A deputy to Ariel Sharon said on Sunday there was no immediate plan to harm Palestinian President Yasser Arafat despite renewed threats by the Israeli prime minister.
"Prime Minister Ariel Sharon does not intend to put something into action this very week, or today or tomorrow," Vice Prime Minister Ehud Olmert told Army Radio.
"He set out a position in principle regarding Arafat and the immunity he (Arafat) thought he enjoyed."
Sharon, in comments that could rally support in his right wing Likud party before its May 2 vote on his plan to unilaterally pull out from Gaza, has said he no longer felt bound by a pledge he made three years ago to US President George W. Bush not to harm Arafat.
Washington responded by bluntly telling Israel to stick to its pledge. Arafat was defiant.
"I want to tell Sharon and his gang that the mountain cannot be shaken by the wind," the Palestinian leader said on Saturday at his headquarters in the West Bank city of Ramallah, where he has been under virtual Israeli siege for more than two years.
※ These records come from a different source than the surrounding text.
(* ===== verification/Ps2.v ===== *)
(** * drivers/keyboard.c: the PS/2 controller

    The part of the driver that talks to the controller through ports 0x60 and
    0x64: A20, reset, the start-up sequence of the two channels.  Messages go
    through [printf]; [lit] is where the linker puts the string literals,
    [printf_buf] the buffer on [printf]'s stack. *)

From S2P Require Import Prelude Memory Util Paging Ports Descriptors Interrupts Screen Printf Literals.

Definition REG_DATA : Z := 0x60.

Definition REG_CMD : Z := 0x64.

Definition REG_STATUS : Z := 0x64.

Definition CMD_CONFIG_READ : Z := 0x20.

Definition CMD_CONFIG_WRITE : Z := 0x60.

Definition CMD_PORT2_DISABLE : Z := 0xa7.

Definition CMD_PORT2_ENABLE : Z := 0xa8.

Definition CMD_PORT2_TEST : Z := 0xa9.

Definition CMD_SELF_TEST : Z := 0xaa.

Definition CMD_PORT1_TEST : Z := 0xab.

Definition CMD_PORT1_ENABLE : Z := 0xae.

Definition CMD_PORT1_DISABLE : Z := 0xad.

Definition CMD_WRITE_TO_PORT2 : Z := 0xd4.

Definition DEVICE_CMD_RESET : Z := 0xff.

Definition PORT_SEND_NUM_RETRIES : Z := 1000.

Inductive ps2_port := PORT1 | PORT2.

#[export] Instance ps2_port_eq_dec : EqDecision ps2_port.
Proof. solve_decision. Defined.

Definition SELF_TEST_SUCCESS : Z := 0x55.

Definition SELF_TEST_FAILED : Z := 0xfc.

(** The fields of [struct ps2_status] and [struct ps2_config] that are used. *)
Definition tx_buf_status : Z -> Z := bf_get 0 1.

Definition rx_buf_status : Z -> Z := bf_get 1 1.

Definition set_port1_irq_status (v : Z) : Z -> Z := bf_set 0 1 v.

Definition set_port2_irq_status (v : Z) : Z -> Z := bf_set 1 1 v.

Definition port2_clock_status : Z -> Z := bf_get 5 1.

Definition set_port1_translation_status (v : Z) : Z -> Z := bf_set 6 1 v.

Definition PS2_BUF_STATUS_CLEAR : Z := 0.

Definition IRQ_STATUS_DISABLED : Z := 0.

Definition IRQ_STATUS_ENABLED : Z := 1.

Definition CLOCK_STATUS_ENABLED : Z := 0.

Definition TRANSLATION_DISABLED : Z := 0.

(** The two static variables of the start-up sequence. *)
Record channels := mk_channels { is_dual_channel : bool; should_probe_second_channel : bool }.

Definition initial_channels : channels := mk_channels false true.

Section Ports.
Context {D : Type} `{PortDevice D}.

Definition read_status (d : D) : Z * D := port_byte_in REG_STATUS d.

Definition read_config (d : D) : Z * D :=
  let d := port_byte_out REG_CMD CMD_CONFIG_READ d in
  port_byte_in REG_DATA d.

Definition write_config (config : Z) (d : D) : D :=
  let d := port_byte_out REG_CMD CMD_CONFIG_WRITE d in
  port_byte_out REG_DATA config d.

(** The response is read until it is one of the two. *)
Definition i8042_self_test (fuel : nat) (d : D) : outcome (bool * D) :=
  let d := port_byte_out REG_CMD CMD_SELF_TEST d in
  st ← while fuel (fun '(response, _) => negb (response =? SELF_TEST_SUCCESS) && negb (response =? SELF_TEST_FAILED))
         (fun '(_, d) => Ok (port_byte_in REG_DATA d)) (port_byte_in REG_DATA d);
  let '(response, d) := st in
  Ok (response =? SELF_TEST_SUCCESS, d).

(** The flush of the output buffer in [disable_devices]. *)
Definition flush_output (fuel : nat) (d : D) : outcome D :=
  st ← while fuel (fun '(status_reg, _) => negb (tx_buf_status status_reg =? PS2_BUF_STATUS_CLEAR))
         (fun '(_, d) =>
            let d := io_wait d in
            let '(_, d) := port_byte_in REG_DATA d in
            Ok (read_status d)) (read_status d);
  Ok st.2.

Definition is_channel2_present (d : D) : bool * D :=
  let d := port_byte_out REG_CMD CMD_PORT2_ENABLE d in
  let '(config, d) := read_config d in
  let ret := port2_clock_status config =? CLOCK_STATUS_ENABLED in
  let d := port_byte_out REG_CMD CMD_PORT2_DISABLE d in
  (ret, d).

Definition test_ports (ch : channels) (d : D) : bool * D :=
  let d := port_byte_out REG_CMD CMD_PORT1_TEST d in
  let '(response, d) := port_byte_in REG_DATA d in
  if negb (response =? 0) then (false, d)
  else if is_dual_channel ch then
    let d := port_byte_out REG_CMD CMD_PORT2_TEST d in
    let '(response, d) := port_byte_in REG_DATA d in
    if negb (response =? 0) then (false, d) else (true, d)
  else (true, d).

Definition enable_ports (d : D) : D :=
  let d := port_byte_out REG_CMD CMD_PORT1_ENABLE d in
  let d := port_byte_out REG_CMD CMD_PORT2_ENABLE d in
  let '(config, d) := read_config d in
  let config := set_port1_irq_status IRQ_STATUS_ENABLED config in
  let config := set_port2_irq_status IRQ_STATUS_ENABLED config in
  write_config config d.

(** The wait loop of [send_port]: the status, the retries that are left. *)
Definition send_wait (status : Z) (d : D) : outcome (Z * Z * D) :=
  while (Z.to_nat PORT_SEND_NUM_RETRIES)
    (fun '(status, retries, _) => negb (rx_buf_status status =? PS2_BUF_STATUS_CLEAR) && (0 <? retries))
    (fun '(_, retries, d) =>
       let d := io_wait d in
       let '(status, d) := read_status d in
       Ok (status, retries - 1, d)) (status, PORT_SEND_NUM_RETRIES, d).

Definition send_port (port : ps2_port) (data : Z) (ch : channels) (d : D) : outcome (bool * D) :=
  let '(status, d) := read_status d in
  if bool_decide (port = PORT2) && negb (is_dual_channel ch) then Ok (false, d)
  else
    let d := if bool_decide (port = PORT2) then port_byte_out REG_CMD CMD_WRITE_TO_PORT2 d else d in
    st ← send_wait status d;
    let '(_, retries, d) := st in
    if retries =? 0 then Ok (false, d) else Ok (true, port_byte_out REG_DATA data d).

Definition reset_devices (ch : channels) (d : D) : outcome (bool * D) :=
  r ← send_port PORT1 DEVICE_CMD_RESET ch d;
  let '(ret, d) := r in
  if negb ret then Ok (ret, d)
  else if is_dual_channel ch then send_port PORT2 DEVICE_CMD_RESET ch d
  else Ok (ret, d).

(** ** The parts that print *)

Context (lit : string -> Z) (printf_buf : Z) (fuel : nat).

Definition say (text : string) (args : list Z) (m : mem) (d : D) : outcome (mem * D) :=
  r ← printf fuel printf_buf (lit text) args m d; Ok (r.1.2, r.2).

(** The status is read once, before the loop.  [ac] is the buffer on the
    stack. *)
Definition wait_keyboard (ac : Z) (m : mem) (d : D) : outcome (mem * D) :=
  let '(c, d) := port_byte_in REG_CMD d in
  while fuel (fun _ => negb (Z.land c 0x2 =? 0))
    (fun '(m, d) =>
       r ← kprint fuel (lit ("Keyboard not ready" +:+ nl)) m d;
       m ← int_to_ascii fuel r.1 c ac;
       r ← kprint fuel (lit "control status: ") m r.2;
       kprint fuel ac r.1 r.2) (m, d).

Definition reboot (ac : Z) (m : mem) (d : D) : outcome (mem * D) :=
  r ← wait_keyboard ac m d;
  Ok (r.1, port_byte_out REG_CMD 0xFE r.2).

(** [ad] is the buffer of [init_A20], which nothing initializes before
    [hex_to_ascii] appends to the string in it. *)
Definition init_A20 (ac ad : Z) (m : mem) (d : D) : outcome (mem * D) :=
  r ← wait_keyboard ac m d;
  let d := port_byte_out REG_CMD 0xAD r.2 in
  r ← wait_keyboard ac r.1 d;
  let d := io_wait (port_byte_out REG_CMD 0xD0 r.2) in
  let '(v, d) := port_byte_in REG_DATA d in
  m ← hex_to_ascii fuel r.1 v ad;
  r ← kprint fuel (lit "output port status before: ") m d;
  r ← kprint fuel ad r.1 r.2;
  r ← kprint fuel (lit nl) r.1 r.2;
  r ← wait_keyboard ac r.1 r.2;
  let d := port_byte_out REG_CMD 0xD1 r.2 in
  r ← wait_keyboard ac r.1 d;
  let d := port_byte_out REG_DATA (Z.lor v 2) r.2 in
  r ← wait_keyboard ac r.1 d;
  Ok (r.1, port_byte_out REG_CMD 0xAE r.2).

Definition disable_devices (ch : channels) (m : mem) (d : D) : outcome (channels * mem * D) :=
  let d := port_byte_out REG_CMD CMD_PORT1_DISABLE d in
  let d := port_byte_out REG_CMD CMD_PORT2_DISABLE d in
  d ← flush_output fuel d;
  let '(config, d) := read_config d in
  let config := set_port1_irq_status IRQ_STATUS_DISABLED config in
  let config := set_port2_irq_status IRQ_STATUS_DISABLED config in
  let config := set_port1_translation_status TRANSLATION_DISABLED config in
  r ← (if port2_clock_status config =? CLOCK_STATUS_ENABLED then
         r ← say ("PS/2 2nd channel disabled." +:+ nl) [] m d;
         Ok (mk_channels false false, r.1, r.2)
       else Ok (ch, m, d));
  let '(ch, m, d) := r in
  Ok (ch, m, write_config config d).

Definition set_keyboard_scancode (ch : channels) (m : mem) (d : D) : outcome (bool * mem * D) :=
  r ← send_port PORT1 0xF0 ch d;
  let '(sent, d) := r in
  if negb sent then Ok (false, m, d)
  else
    r ← send_port PORT1 0x01 ch d;
    let '(sent, d) := r in
    if negb sent then Ok (false, m, d)
    else
      let d := io_wait d in
      let '(status, d) := port_byte_in REG_DATA d in
      r ← say ("STATUS is %d" +:+ nl) [status] m d;
      if negb (status =? 0xFA) then Ok (false, r.1, r.2) else Ok (true, r.1, r.2).

(** The start-up sequence; the handler is registered for vector 33, IRQ 1. *)
Definition init_keyboard (ch : channels) (hs : list (option isr_t)) (m : mem) (d : D)
    : outcome (bool * channels * list (option isr_t) * mem * D) :=
  r ← disable_devices ch m d;
  let '(ch, m, d) := r in
  r ← i8042_self_test fuel d;
  let '(ok, d) := r in
  if negb ok then
    r ← say ("PS/2 controller self test failed!!!" +:+ nl) [] m d; Ok (false, ch, hs, r.1, r.2)
  else
    let '(ch, d) :=
      if should_probe_second_channel ch then
        let '(present, d) := is_channel2_present d in (mk_channels present (should_probe_second_channel ch), d)
      else (ch, d) in
    let '(ok, d) := test_ports ch d in
    if negb ok then
      r ← say ("PS2 ports test failed." +:+ nl) [] m d; Ok (false, ch, hs, r.1, r.2)
    else
      let d := enable_ports d in
      hs ← register_interrupt_handler 33 keyboard_callback_isr hs;
      r ← reset_devices ch d;
      let '(ok, d) := r in
      if negb ok then
        r ← say ("Failed to send reset command to PS2 devices" +:+ nl) [] m d; Ok (false, ch, hs, r.1, r.2)
      else
        r ← set_keyboard_scancode ch m d;
        let '(ok, m, d) := r in
        r ← (if negb ok then say ("Failed to set the scancode" +:+ nl) [] m d else Ok (m, d));
        r ← say (nl +:+ "> ") [] r.1 r.2;
        Ok (true, ch, hs, r.1, r.2).

End Ports.
(* ===== verification/Kbc.v ===== *)
(** * The 8042 keyboard controller

    The driver of drivers/keyboard.c relies on the data sheet of this device:
    the configuration byte, whose bits 4 and 5 say that a channel is disabled;
    the output buffer, which hands out at port 0x60 what the controller and the
    devices behind it answer, in order; a command that is followed by a data
    byte; the second channel, whose commands are ignored when it is absent.
    [HasKbc] says that a machine has it at ports 0x60 and 0x64; [kbc_device] is
    the machine that has only this.  The lemmas say what each driver function
    that prints nothing does to the controller, and that it touches only the
    ports of the controller and of [io_wait]. *)

From S2P Require Import Prelude Memory Util Paging Ports Descriptors Screen Printf Literals Ps2.

(** What differs from machine to machine: whether there is a second channel,
    the results of the tests, and what a device answers to the bytes it was
    sent, the newest last. *)
Record ps2_parts := mk_parts {
  has_channel2 : bool;
  self_test_result : Z;
  port_test_result : ps2_port -> Z;
  answer : ps2_port -> list Z -> list Z;
}.

Record kbc := mk_kbc {
  kbc_config : Z;
  kbc_output_port : Z;
  kbc_queue : list Z;
  kbc_last : Z;
  kbc_pending : Z;
  kbc_sent1 : list Z;
  kbc_sent2 : list Z;
  kbc_parts : ps2_parts;
}.

Definition kbc_dual (k : kbc) : bool := has_channel2 (kbc_parts k).

Definition with_config (c : Z) (k : kbc) : kbc :=
  mk_kbc c (kbc_output_port k) (kbc_queue k) (kbc_last k) 0 (kbc_sent1 k) (kbc_sent2 k) (kbc_parts k).

Definition with_output_port (v : Z) (k : kbc) : kbc :=
  mk_kbc (kbc_config k) v (kbc_queue k) (kbc_last k) 0 (kbc_sent1 k) (kbc_sent2 k) (kbc_parts k).

Definition with_pending (c : Z) (k : kbc) : kbc :=
  mk_kbc (kbc_config k) (kbc_output_port k) (kbc_queue k) (kbc_last k) c (kbc_sent1 k) (kbc_sent2 k) (kbc_parts k).

Definition queued (l : list Z) (k : kbc) : kbc :=
  mk_kbc (kbc_config k) (kbc_output_port k) (kbc_queue k ++ l) (kbc_last k) 0 (kbc_sent1 k) (kbc_sent2 k) (kbc_parts k).

(** A byte for a device, which answers. *)
Definition sent_to (port : ps2_port) (v : Z) (k : kbc) : kbc :=
  match port with
  | PORT1 =>
      let l := kbc_sent1 k ++ [v] in
      queued (answer (kbc_parts k) PORT1 l)
        (mk_kbc (kbc_config k) (kbc_output_port k) (kbc_queue k) (kbc_last k) 0 l (kbc_sent2 k) (kbc_parts k))
  | PORT2 =>
      let l := kbc_sent2 k ++ [v] in
      queued (answer (kbc_parts k) PORT2 l)
        (mk_kbc (kbc_config k) (kbc_output_port k) (kbc_queue k) (kbc_last k) 0 (kbc_sent1 k) l (kbc_parts k))
  end.

(** A write to port 0x64. *)
Definition kbc_command (v : Z) (k : kbc) : kbc :=
  if v =? 0x20 then queued [kbc_config k] k
  else if v =? 0xAA then queued [self_test_result (kbc_parts k)] k
  else if v =? 0xAB then queued [port_test_result (kbc_parts k) PORT1] k
  else if v =? 0xA9 then if kbc_dual k then queued [port_test_result (kbc_parts k) PORT2] k else with_pending 0 k
  else if v =? 0xAD then with_config (Z.setbit (kbc_config k) 4) k
  else if v =? 0xAE then with_config (Z.clearbit (kbc_config k) 4) k
  else if v =? 0xA7 then if kbc_dual k then with_config (Z.setbit (kbc_config k) 5) k else with_pending 0 k
  else if v =? 0xA8 then if kbc_dual k then with_config (Z.clearbit (kbc_config k) 5) k else with_pending 0 k
  else if v =? 0xD0 then queued [kbc_output_port k] k
  else if (v =? 0x60) || (v =? 0xD1) || ((v =? 0xD4) && kbc_dual k) then with_pending v k
  else with_pending 0 k.

(** A write to port 0x60. *)
Definition kbc_data (v : Z) (k : kbc) : kbc :=
  if kbc_pending k =? 0x60 then with_config v k
  else if kbc_pending k =? 0xD1 then with_output_port v k
  else if kbc_pending k =? 0xD4 then sent_to PORT2 v k
  else sent_to PORT1 v k.

(** A read of port 0x60: with nothing new the last byte again. *)
Definition kbc_read (k : kbc) : Z * kbc :=
  match kbc_queue k with
  | [] => (kbc_last k, k)
  | x :: q => (x, mk_kbc (kbc_config k) (kbc_output_port k) q x (kbc_pending k) (kbc_sent1 k) (kbc_sent2 k) (kbc_parts k))
  end.

(** Bit 0 of the status says that there is a byte to read, bit 1 that the
    controller is not ready for one. *)
Class HasKbc (D : Type) `{PortDevice D} := {
  kbc_of : D -> kbc;
  kbc_out : forall port v d, kbc_of (dev_out port v d) =
    (if port =? 0x64 then kbc_command v (kbc_of d) else if port =? 0x60 then kbc_data v (kbc_of d) else kbc_of d);
  kbc_in : forall d, (dev_in 0x60 d).1 = (kbc_read (kbc_of d)).1 /\ kbc_of (dev_in 0x60 d).2 = (kbc_read (kbc_of d)).2;
  kbc_status : forall d, Z.testbit (dev_in 0x64 d).1 0 = negb (bool_decide (kbc_queue (kbc_of d) = [])) /\
    Z.testbit (dev_in 0x64 d).1 1 = false /\ kbc_of (dev_in 0x64 d).2 = kbc_of d;
}.
(** [kprint] of a string that is clear of the screen. *)
Lemma kprint_shows (m : mem) (d : D) (t : console) (a : Z) (l : list Z) :
  console_env lit printf_buf fuel texts m d -> shows m d t -> cstring m a l -> off_video a (Z.of_nat (length l) + 1) -> (length l <= fuel)%nat ->
  exists m' d', kprint fuel a m d = Ok (m', d') /\ console_env lit printf_buf fuel texts m' d' /\
    shows m' d' (console_text t l) /\ same_but VIDEO_ADDRESS SCREEN_BYTES m m' /\ only_screen d d'.
Proof.
  intros [Hpl Hlit Hbuf Hfuel Hcur Hby] [Ht1 Ht2] Hs Hv Hf.
  destruct (kprint_spec fuel a l m d Hs Hv Hcur Hby Hf) as (m' & d' & E & Hc & Ho & Hb & Hfr & Hsh).
  exists m', d'. split_and!; [exact E | | | exact Hfr | exact (kprint_only _ _ _ _ _ _ E)].
  - split; try assumption. unfold placed in *. rewrite Forall_forall in *. intros s Hin.
    destruct (Hlit _ Hin) as (_ & Hv1 & _). cbv zeta in Hv1. destruct (Hpl s Hin) as [Hl Hn]. split; [|exact Hn].
    revert Hl. apply (same_but_bytes_at VIDEO_ADDRESS SCREEN_BYTES); [exact Hfr|]. rewrite length_app. cbn [length]. unfold off_video in Hv1. lia.
  - destruct t as [off s]. cbn [fst snd] in Ht1, Ht2. subst off. split.
    + rewrite Hc, console_text_cursor. reflexivity.
    + intros x Hx. rewrite (Hsh x Hx). now apply console_text_same.
Qed.

(** A message without conversions. *)
Lemma say_plain text : text ∈ texts -> plain text = true -> Z.of_nat (length (str_bytes text)) < PRINTF_BUF_SIZE ->
  prints (say lit printf_buf fuel text []) (str_bytes text).
Proof.
  intros Hin Hp Hlen m d t He Ht. destruct (lits_ok _ Hp) as [Hok Hr].
  apply (say_shows lit printf_buf fuel texts m d t text (lits text) []); try assumption.
  - rewrite <- (app_nil_r (lits text)), lits_format. cbn. apply app_nil_r.
  - rewrite <- (app_nil_r (lits text)), render_lits. cbn. now rewrite app_nil_r.
Qed.

Lemma say_hex8 (text before after : string) (x : Z) :
  text ∈ texts -> text = (before +:+ "%08x" +:+ after)%string ->
  plain before = true -> plain after = true -> Z.of_nat (length (str_bytes text)) + 4 < PRINTF_BUF_SIZE -> 0 <= x < 0x100000000 ->
  prints (say lit printf_buf fuel text [x]) (str_bytes before ++ hex8 x ++ str_bytes after).
Proof.
  intros Hin -> Hb Ha Hlen Hx m d t He Ht. destruct (lits_ok _ Hb) as [Hok1 Hr1], (lits_ok _ Ha) as [Hok2 Hr2].
  destruct (hex8_text x Hx) as [Hl8 Hr8]. rewrite !str_bytes_app, !length_app in Hlen.
  change (length (str_bytes "%08x")) with 4%nat in Hlen.
  apply (say_shows lit printf_buf fuel texts m d t _ (lits before ++ hex8_piece :: lits after) [x]); try assumption.
  - rewrite lits_format, !str_bytes_app. f_equal. rewrite <- (app_nil_r (lits after)).
    change (format_text (hex8_piece :: lits after ++ [])) with (str_bytes "%08x" ++ format_text (lits after ++ [])).
    rewrite lits_format. cbn [format_text map concat]. now rewrite app_nil_r.
  - apply Forall_app. split; [exact Hok1|]. constructor; [|exact Hok2]. simpl. lia.
  - rewrite render_lits. rewrite <- (app_nil_r (lits after)).
    rewrite render_hex8, render_lits. cbn. now rewrite app_nil_r.
  - rewrite !length_app. lia.
  - rewrite !Forall_app. auto.
Qed.

Lemma say_decimal (text before after : string) (n : Z) :
  text ∈ texts -> text = (before +:+ "%d" +:+ after)%string ->
  plain before = true -> plain after = true -> Z.of_nat (length (str_bytes text)) + 9 < PRINTF_BUF_SIZE -> - 0x80000000 <= n < 0x80000000 ->
  prints (say lit printf_buf fuel text [n]) (str_bytes before ++ render_int n ++ str_bytes after).
Proof.
  intros Hin -> Hb Ha Hlen Hn m d t He Ht. destruct (lits_ok _ Hb) as [Hok1 Hr1], (lits_ok _ Ha) as [Hok2 Hr2].
  destruct (render_int_text n Hn) as [Hln Hrn]. rewrite !str_bytes_app, !length_app in Hlen.
  change (length (str_bytes "%d")) with 2%nat in Hlen.
  apply (say_shows lit printf_buf fuel texts m d t _ (lits before ++ int_piece :: lits after) [n]); try assumption.
  - rewrite lits_format, !str_bytes_app. f_equal. rewrite <- (app_nil_r (lits after)).
    change (format_text (int_piece :: lits after ++ [])) with (str_bytes "%d" ++ format_text (lits after ++ [])).
    rewrite lits_format. cbn [format_text map concat]. now rewrite app_nil_r.
  - apply Forall_app. split; [exact Hok1|]. constructor; [|exact Hok2]. simpl. lia.
  - rewrite render_lits. rewrite <- (app_nil_r (lits after)).
    rewrite render_decimal, render_lits by exact Hn. cbn. now rewrite app_nil_r.
  - rewrite !length_app. lia.
  - rewrite !Forall_app. auto.
Qed.

(** ** Panics *)

Definition panic_format : string := "PANIC(%s) at %s : %d" +:+ nl.

Definition panic_says (message file : string) (line : Z) (m : mem) (d : D) : outcome (mem * D) :=
  say lit printf_buf fuel panic_format [lit message; lit file; line] m d.

(** [PANIC(message)] with what it prints: it does not return. *)
Definition panic_at {A : Type} (message file : string) (line : Z) (m : mem) (d : D) : outcome A :=
  _ ← panic_says message file line m d; panic message file line.

Definition assert_format : string := "Assertion Failed - %s at %s : %d" +:+ nl.

Definition assert_says (file : string) (line : Z) (desc : string) (m : mem) (d : D) : outcome (mem * D) :=
  say lit printf_buf fuel assert_format [lit desc; lit file; line] m d.

(** A function for the command line to call, with its two arguments; an [int]
    that overflows is undefined. *)
Definition sum_of_numbers (a b : Z) (m : mem) (d : D) : outcome (mem * D) :=
  if i32 (a + b) =? a + b then say lit printf_buf fuel ("c = %d" +:+ nl) [a + b] m d else Undef "signed overflow".

Definition panic_text (message file : string) (line : Z) : list Z :=
  str_bytes "PANIC(" ++ str_bytes message ++ str_bytes ") at " ++ str_bytes file ++ str_bytes " : " ++ render_int line ++ str_bytes nl.

Lemma panic_says_prints (message file : string) (line : Z) :
  panic_format ∈ texts -> message ∈ texts -> file ∈ texts -> plain message = true -> plain file = true ->
  - 0x80000000 <= line < 0x80000000 -> Z.of_nat (length (str_bytes message) + length (str_bytes file)) < 900 ->
  prints (panic_says message file line) (panic_text message file line).
Proof.
  intros Hin Hm Hf Hpm Hpf Hl Hlen m d t He Ht.
  pose proof (literals_at lit printf_buf fuel texts m d _ He Hm) as Em. pose proof (literals_at lit printf_buf fuel texts m d _ He Hf) as Ef.
  destruct (render_int_text line Hl) as [Hil Hir].
  apply (say_shows lit printf_buf fuel texts m d t panic_format
    (lits "PANIC(" ++ string_piece :: (lits ") at " ++ string_piece :: (lits " : " ++ int_piece :: lits nl))) _); try assumption.
  - reflexivity.
  - repeat constructor; vm_compute; (discriminate || auto).
  - rewrite render_lits, (render_string _ _ _ _ _ Em), render_lits, (render_string _ _ _ _ _ Ef), render_lits, render_decimal by exact Hl.
    reflexivity.
  - unfold panic_text, PRINTF_BUF_SIZE. rewrite !length_app. simpl. lia.
  - destruct (lits_ok _ Hpm) as [_ H1], (lits_ok _ Hpf) as [_ H2]. unfold panic_text. rewrite !Forall_app.
    split_and!; try assumption; repeat constructor.
Qed.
VATICAN CONDEMNS ISRAELI THREATS:
VATICAN CITY: A leading prelate of the Roman Catholic Church on Sunday criticised Israel's threat to kill Palestinian leader Yasser Arafa, asking what right it believed it had to take such action.
"We must not have double standards," said Cardinal Angelo Sodano, the Vatican's secretary of state, in an interview with leading Italian newspaper La Repubblica.
"If we are to speak of international law, it must apply to Italy, Iraq, Israel and Palestine," said the cleric, whose title makes him effectively second man in the Roman Catholic Church after Pope John Paul II.
"Where is the law today in Israel?" Sodano asked: "What legislation anywhere in the world authorises such action?" "The Holy See has not forgotten the law," Sodano continued. "There are United Nations resolutions which must be applied and which we must not forget. If we want the rule of law, let's begin here."
Sharon's threats against Arafat were condemned around the world Saturday.